According to him, allowing the Attorney General in court in the position of nominal defendant to advance a position in agreement with the plaintiff’s can be considered a mockery of the country’s adversarial system of justice.
Professor Prempeh’s statement comes on the back of the Attorney General (AG) response to a constitutional writ at the Supreme Court that seeks to strike out portions of the Office of the Special Prosecutor (OSP) Act, 2017 (Act 959) that grant its independent prosecutorial authority.
In a Facebook post, he made a case for the OSP and stated categorically that the Office must defend this suit, arguing that “the law is not an ass.”
“So the Supreme Court of Ghana will not allow the “real party in interest,” the OSP in this case, to defend against a lawsuit challenging the constitutionalitly of its statutory establishment and existence, but will allow the “nominal defendant”, the AG, whose position and interest in the suit is not adverse to that of the plaintiff, to file a purported defense that agrees with the position of the plaintiff.
“The Court is essentially privileging ‘form over substance’ and encouraging collusive suits or ‘sham cases,’ where, as in this case, the AG and the private plaintiff are, in both law and fact, on the same side of the matter.
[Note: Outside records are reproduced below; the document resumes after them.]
(** * MobileNetV2 model definition (tutorials/Quantization/models/mobilenetv2.py)

    A shallow embedding of the model-definition file and the properties of
    its channel rounder, its inverted residual block and its network
    assembler.

    Conventions of the embedding.
    - Python [int] is [Z].  Python [float] is modelled by exact rationals
      ([Q]): [divisor / 2], [c * width_mult] and [0.9 * v] are computed
      without rounding, and the overflow of a conversion to float is not
      modelled.  On integer-valued targets and divisors below 2^49 in
      magnitude (all inputs at the default width 1.0) this agrees with
      binary64: [divisor / 2] and [v + divisor / 2] are then exact
      half-integers, and the rounded product [0.9 * v] lies on the same
      side of every integer as the exact one.  [Binary64] evaluates the
      channel rounder on binary64 values, and [rounders_agree_default]
      checks the agreement on a range of inputs.
    - A raised exception is a value of [exn]; code that may raise returns
      [result].
    - An [nn.Module] instance whose attribute accesses matter is an
      explicit attribute store, and its [__init__] runs in a state and
      error monad over that store. *)

From Stdlib Require Import ZArith QArith Qround Lia.
From Stdlib Require Import Floats.SpecFloat.
From stdpp Require Import base option list strings.

Local Open Scope Z_scope.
This is not how litigation or adjudication in the common law tradition is supposed to work: the two sides to the suit must have truly adverse interests and positions and, thus, the incentive to plead and advance their rival legal positions with genuine zealousness, enabling the Court, as impartial referee, to have the best possible legal arguments from both sides to inform and determine its final decision in the case,” he posted.
Professor Prempeh contends that “Refusing to allow the OSP to defend this suit by Plaintiff Noah E. Tetteh and, instead, allowing the AG to come to Court in the person of Deputy AG, Justice Sai, in the position of nominal defendant, to advance a position in agreement with the Plaintiff’s makes a mockery of our adversarial system of justice. Let the OSP defend this suit. The law is not an ass. Or maybe it is in.”